Solitamente, gli snapshot sono di sola lettura, per cui in un certo senso si possono definire inalterabili. È un fatto noto però che anche i threat actor tentano di rimuoverli o di spostarli. I clienti necessitano quindi di provider in grado di offrire snapshot che non possono essere cancellati o spostati da intrusi per impedire il recovery.
Ulteriori protezioni che i clienti possono richiedere sono gli snapshot che sfruttano l'autenticazione a più fattori e basata su PIN da parte di più membri di un team IT, nonché la possibilità di impostare una policy relativa all’archiviazione e ai percorsi consentiti per il salvataggio degli snapshot.
Gli snapshot sono il metodo di ripristino da seguire se i tempi di permanenza del ransomware sono relativamente brevi. Ma potrebbero non esserlo. È possibile che gli attaccanti passino diversi mesi all'interno del firewall a curiosare, installare malware e corrompere i file. Se è questo il caso, è più probabile che si abbia bisogno di ripristinare dai backup.
Indipendentemente dalla fonte di ripristino - snapshot o backup – resta di fondamentale importanza recuperare i dati quanto più rapidamente possibile affinché la produttività possa essere ripristinata.
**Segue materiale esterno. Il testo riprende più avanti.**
(** * Expense tracker: the action handlers of [src/actions/index.ts]
      over the tables of [db/tables.ts]

    The development embeds the twelve Astro actions (create / update /
    archive / list for accounts and categories; create / update / delete /
    list for transactions) as functions of an explicit database state, and
    proves the properties of the specification about ownership, failure
    atomicity, partial updates, archiving and listing.

    Conventions of the embedding.
    - A JavaScript [number] is a canonical rational [Qc]: every finite
      double is one, comparison with zero and equality are exact.  Products
      such as [(page - 1) * pageSize] are the mathematical ones, that is the
      JavaScript ones as long as they stay in the safe-integer range.
    - A [Date] is its time value, an integer number of milliseconds.
    - A request payload is a JSON object, [gmap string Json]: a key is either
      absent or bound to a JSON value (JSON has no [undefined]).
    - A table is the list of its rows in storage order: an insert appends, an
      update rewrites rows in place, a delete removes rows. *)

From Stdlib Require Import ZArith QArith Qcanon Qround List Bool Lia.
From stdpp Require Import base option decidable numbers list strings gmap.

#[local] Set Warnings "-clear-no-such-hyp".

Local Open Scope Z_scope.
Local Open Scope string_scope.

(** ** Values *)

(** A JSON value, as it arrives in a request body. *)
#[local] Unset Elimination Schemes.
Inductive Json :=
  | JNull
  | JBool (b : bool)
  | JNum (q : Qc)
  | JStr (s : string)
  | JArr (l : list Json)
  | JObj (l : list (string * Json)).
#[local] Set Elimination Schemes.

(** A JavaScript value held in memory by a handler and placed in a
    response: the scalars the handlers build, [undefined], and [Date]. *)
Inductive Value :=
  | VUndefined
  | VNull
  | VBool (b : bool)
  | VNum (q : Qc)
  | VStr (s : string)
  | VDate (t : Z).

(** A plain JavaScript object with scalar fields.  Object spread
    [{...a, ...b}] is [b ∪ a]: the union of stdpp keeps the left binding. *)
Abbreviation Obj := (gmap string Value).

(** [x ?? y] on an optional input field and a prior value. *)
Definition nullish {A} (x : option A) (y : A) : A := default y x.

(** [x ?? y] when the prior value is itself nullable (a NULL column). *)
Definition nullish_opt {A} (x : option A) (y : option A) : option A :=
  match x with Some v => Some v | None => y end.

(** A nullable record field as a JavaScript value; [missing] is [VNull]
    for a row read back from storage (a NULL column) and [VUndefined] for an
    object literal built from an absent optional input. *)
Definition of_opt {A} (missing : Value) (f : A → Value) (x : option A) : Value :=
  match x with Some v => f v | None => missing end.

(** Adds the key [k] to an object only when the optional input is present:
    the output object of a zod schema has no key for an absent optional. *)
Definition opt_key {A} (k : string) (f : A → Value) (x : option A) (o : Obj) : Obj :=
  match x with Some v => <[k := f v]> o | None => o end.

(** ** The JavaScript runtime a request runs in *)

(** [clock n] is the value of the [n]-th [new Date()] evaluated by the
    handler, [randomUUID] the result of [crypto.randomUUID()], and
    [coerce_date v] the time value of [new Date(v)], [None] when that is an
    Invalid Date (used by [z.coerce.date()]). *)
Record Runtime := {
  clock : nat → Z;
  randomUUID : string;
  coerce_date : Json → option Z
}.

(** ** Request context ([ActionAPIContext]) *)

Record User := { user_id : string }.
Record Locals := { user : option User }.
Record Context := { locals : option Locals }.

(** ** Rows of the three tables ([db/tables.ts]) *)

Module Accounts.
Record row := {
  id : string;
  userId : string;
  name : string;
  type : option string;
  currency : option string;
  startingBalance : option Qc;
  isArchived : bool;
  createdAt : Z;
  updatedAt : Z
}.

Definition obj (missing : Value) (r : row) : Obj :=
  <["id" := VStr (id r)]> (
  <["userId" := VStr (userId r)]> (
  <["name" := VStr (name r)]> (
  <["type" := of_opt missing VStr (type r)]> (
  <["currency" := of_opt missing VStr (currency r)]> (
  <["startingBalance" := of_opt missing VNum (startingBalance r)]> (
  <["isArchived" := VBool (isArchived r)]> (
  <["createdAt" := VDate (createdAt r)]> (
  <["updatedAt" := VDate (updatedAt r)]> ∅)))))))).

(** The object a [select] returns for a row. *)
Definition to_obj : row → Obj := obj VNull.
End Accounts.

Module Categories.
Record row := {
  id : string;
  userId : string;
  name : string;
  type : option string;
  icon : option string;
  parentCategoryId : option string;
  sortOrder : option Qc;
  isArchived : bool;
  createdAt : Z;
  updatedAt : Z
}.

Definition obj (missing : Value) (r : row) : Obj :=
  <["id" := VStr (id r)]> (
  <["userId" := VStr (userId r)]> (
  <["name" := VStr (name r)]> (
  <["type" := of_opt missing VStr (type r)]> (
  <["icon" := of_opt missing VStr (icon r)]> (
  <["parentCategoryId" := of_opt missing VStr (parentCategoryId r)]> (
  <["sortOrder" := of_opt missing VNum (sortOrder r)]> (
  <["isArchived" := VBool (isArchived r)]> (
  <["createdAt" := VDate (createdAt r)]> (
  <["updatedAt" := VDate (updatedAt r)]> ∅))))))))).

(** The object a [select] returns for a row. *)
Definition to_obj : row → Obj := obj VNull.
End Categories.

Module Transactions.
Record row := {
  id : string;
  userId : string;
  accountId : option string;
  categoryId : option string;
  type : string;
  amount : Qc;
  currency : option string;
  transactionDate : Z;
  description : option string;
  transferAccountId : option string;
  createdAt : Z;
  updatedAt : Z
}.

Definition obj (missing : Value) (r : row) : Obj :=
  <["id" := VStr (id r)]> (
  <["userId" := VStr (userId r)]> (
  <["accountId" := of_opt missing VStr (accountId r)]> (
  <["categoryId" := of_opt missing VStr (categoryId r)]> (
  <["type" := VStr (type r)]> (
  <["amount" := VNum (amount r)]> (
  <["currency" := of_opt missing VStr (currency r)]> (
  <["transactionDate" := VDate (transactionDate r)]> (
  <["description" := of_opt missing VStr (description r)]> (
  <["transferAccountId" := of_opt missing VStr (transferAccountId r)]> (
  <["createdAt" := VDate (createdAt r)]> (
  <["updatedAt" := VDate (updatedAt r)]> ∅))))))))))).

(** The object a [select] returns for a row. *)
Definition to_obj : row → Obj := obj VNull.
End Transactions.

(** ** The database *)

(** The rows of the three tables, and whether the storage enforces the
    references that [db/tables.ts] declares ([Transactions.accountId] to
    [Accounts.id], [Transactions.categoryId] to [Categories.id]); that is a
    setting of the storage connection, which the repository does not fix. *)
Record Db := {
  accounts : list Accounts.row;
  categories : list Categories.row;
  transactions : list Transactions.row;
  foreign_keys : bool
}.

Definition empty_db (foreign_keys : bool) : Db :=
  {| accounts := []; categories := []; transactions := [];
     foreign_keys := foreign_keys |}.

(** ** Handlers: state and exceptions *)

Inductive ErrorCode := UNAUTHORIZED | NOT_FOUND.

(** What a request can throw: an [ActionError] of the handlers, the input
    error of [defineAction] (the specification's ValidationError), or an
    error of the storage client. *)
Inductive Exception :=
  | ActionError (code : ErrorCode) (message : string)
  | ActionInputError
  | SqlError.

Inductive Outcome (A : Type) :=
  | Returned (a : A)
  | Thrown (e : Exception).
Arguments Returned {A} a.
Arguments Thrown {A} e.

(** A computation reads and writes the database and returns or throws; the
    state that comes with [Thrown] is the one at the point of the throw, so
    a statement executed before a failure stays executed. *)
Definition Act (A : Type) : Type := Db → Outcome A * Db.

Definition ret {A} (a : A) : Act A := λ db, (Returned a, db).
Definition throw {A} (e : Exception) : Act A := λ db, (Thrown e, db).
Definition bind {A B} (m : Act A) (k : A → Act B) : Act B :=
  λ db, match m db with
        | (Returned a, db') => k a db'
        | (Thrown e, db') => (Thrown e, db')
        end.

#[export] Instance Act_ret : MRet Act := @ret.
#[export] Instance Act_bind : MBind Act := λ A B k m, bind m k.

(** ** The storage client *)

(** Modelled from the spec: the storage client ([db], [eq], [and] of
    [astro:db]) is an external collaborator that "supports scoped
    select/insert/update/delete with equality/conjunction filters,
    limit/offset".  A table handle gives access to the rows of one table and
    names its primary key and its references, declared in [db/tables.ts]; a
    reference is the check that the referencing cell of a row is NULL or the
    key of a row of the referenced table. *)
Record Table (R : Type) := {
  rows : Db → list R;
  set_rows : list R → Db → Db;
  pkey : R → string;
  references : list (R → Db → bool)
}.
Arguments rows {R} _ _.
Arguments set_rows {R} _ _ _.
Arguments pkey {R} _ _.
Arguments references {R} _.

(** A nullable referencing cell resolves among the keys of the referenced
    table. *)
Definition resolves (cell : option string) (keys : list string) : bool :=
  match cell with
  | Some k => bool_decide (k ∈ keys)
  | None => true
  end.

Definition AccountsTable : Table Accounts.row := {|
  rows := accounts;
  set_rows l db :=
    {| accounts := l; categories := categories db; transactions := transactions db;
       foreign_keys := foreign_keys db |};
  pkey := Accounts.id;
  references := []
|}.

Definition CategoriesTable : Table Categories.row := {|
  rows := categories;
  set_rows l db :=
    {| accounts := accounts db; categories := l; transactions := transactions db;
       foreign_keys := foreign_keys db |};
  pkey := Categories.id;
  references := []
|}.

Definition TransactionsTable : Table Transactions.row := {|
  rows := transactions;
  set_rows l db :=
    {| accounts := accounts db; categories := categories db; transactions := l;
       foreign_keys := foreign_keys db |};
  pkey := Transactions.id;
  references :=
    [ λ r db, resolves (Transactions.accountId r) (Accounts.id <$> accounts db);
      λ r db, resolves (Transactions.categoryId r) (Categories.id <$> categories db) ]
|}.

(** [eq(column, value)] on a NOT NULL column, on a nullable column (a NULL
    cell equals nothing), and [and(...conditions)]. *)
Definition sql_eq {R A} `{EqDecision A} (column : R → A) (v : A) : R → bool :=
  λ r, bool_decide (column r = v).

Definition sql_eq_null {R A} `{EqDecision A} (column : R → option A) (v : A) : R → bool :=
  λ r, bool_decide (column r = Some v).

Definition sql_and {R} (conditions : list (R → bool)) : R → bool :=
  λ r, forallb (λ c, c r) conditions.

Arguments sql_eq : simpl never.
Arguments sql_eq_null : simpl never.
Arguments sql_and : simpl never.

(** A JavaScript number used as a row count. *)
Definition to_count (q : Qc) : nat := Z.to_nat (Qfloor q).

(** Modelled from the spec: [db.select().from(T).where(c)] returns the rows
    that satisfy the condition, in storage order. *)
Definition db_select {R} (T : Table R) (where_ : R → bool) : Act (list R) :=
  λ db, (Returned (List.filter where_ (rows T db)), db).

(** Modelled from the spec: the same select with [.limit(n).offset(k)]. *)
Definition db_select_page {R} (T : Table R) (where_ : R → bool)
    (limit offset : Qc) : Act (list R) :=
  λ db, (Returned (take (to_count limit)
                     (drop (to_count offset) (List.filter where_ (rows T db)))), db).

(** One of the rows breaks a reference of its table that the storage
    enforces. *)
Definition dangling {R} (T : Table R) (l : list R) (db : Db) : bool :=
  existsb (λ reference, existsb (λ r, negb (reference r db)) l) (references T)
  && foreign_keys db.

(** Modelled from the spec: [db.insert(T).values(row)] appends the row; the
    primary key of [db/tables.ts] makes the insert of an existing [id] fail,
    an enforced reference makes the insert of a dangling row fail, and a
    failed statement changes nothing. *)
Definition db_insert {R} (T : Table R) (values : R) : Act unit :=
  λ db, if existsb (λ r, bool_decide (pkey T r = pkey T values)) (rows T db)
        then (Thrown SqlError, db)
        else if dangling T [values] db
        then (Thrown SqlError, db)
        else (Returned (), set_rows T (rows T db ++ [values])%list db).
La chiave risiede nello storage che si utilizza per conservare le copie di protezione dei dati che deve essere in grado di gestire il ripristino in tempi brevi.
Quindi, quali tipologie di storage sono da considerarsi più adatte per l’archiviazione di snapshot e backup – e cosa fondamentale - sono in grado di offrire prestazioni rapide in termini di ripristino? In primo luogo, i clienti devono focalizzarsi su quelli a stato solido che possono gestire dati non strutturati come file e oggetti. Ciò significa non uno storage allo stato solido qualunque.
Le ultime generazioni di NAND flash hanno favorito la disponibilità di storage array che offrono capacità e velocità di accesso estremamente elevate. Ovvero array di archiviazione con flash TLC o QLC che offrono un'alta capacità ad un costo per terabyte che si avvicina a quello degli HDD spinning disk.
In secondo luogo, i clienti devono verificare le prestazioni di throughput. Gli array di archiviazione allo stato solido con le prestazioni più elevate attualmente disponibili sono in grado di fornire più di 270 TB all'ora. Questo è sufficiente per riportare online la maggior parte delle organizzazioni rapidamente, ma non sono molti i fornitori di storage che possono offrire questo livello di velocità, per cui è bene assicurarsi di controllare le schede tecniche.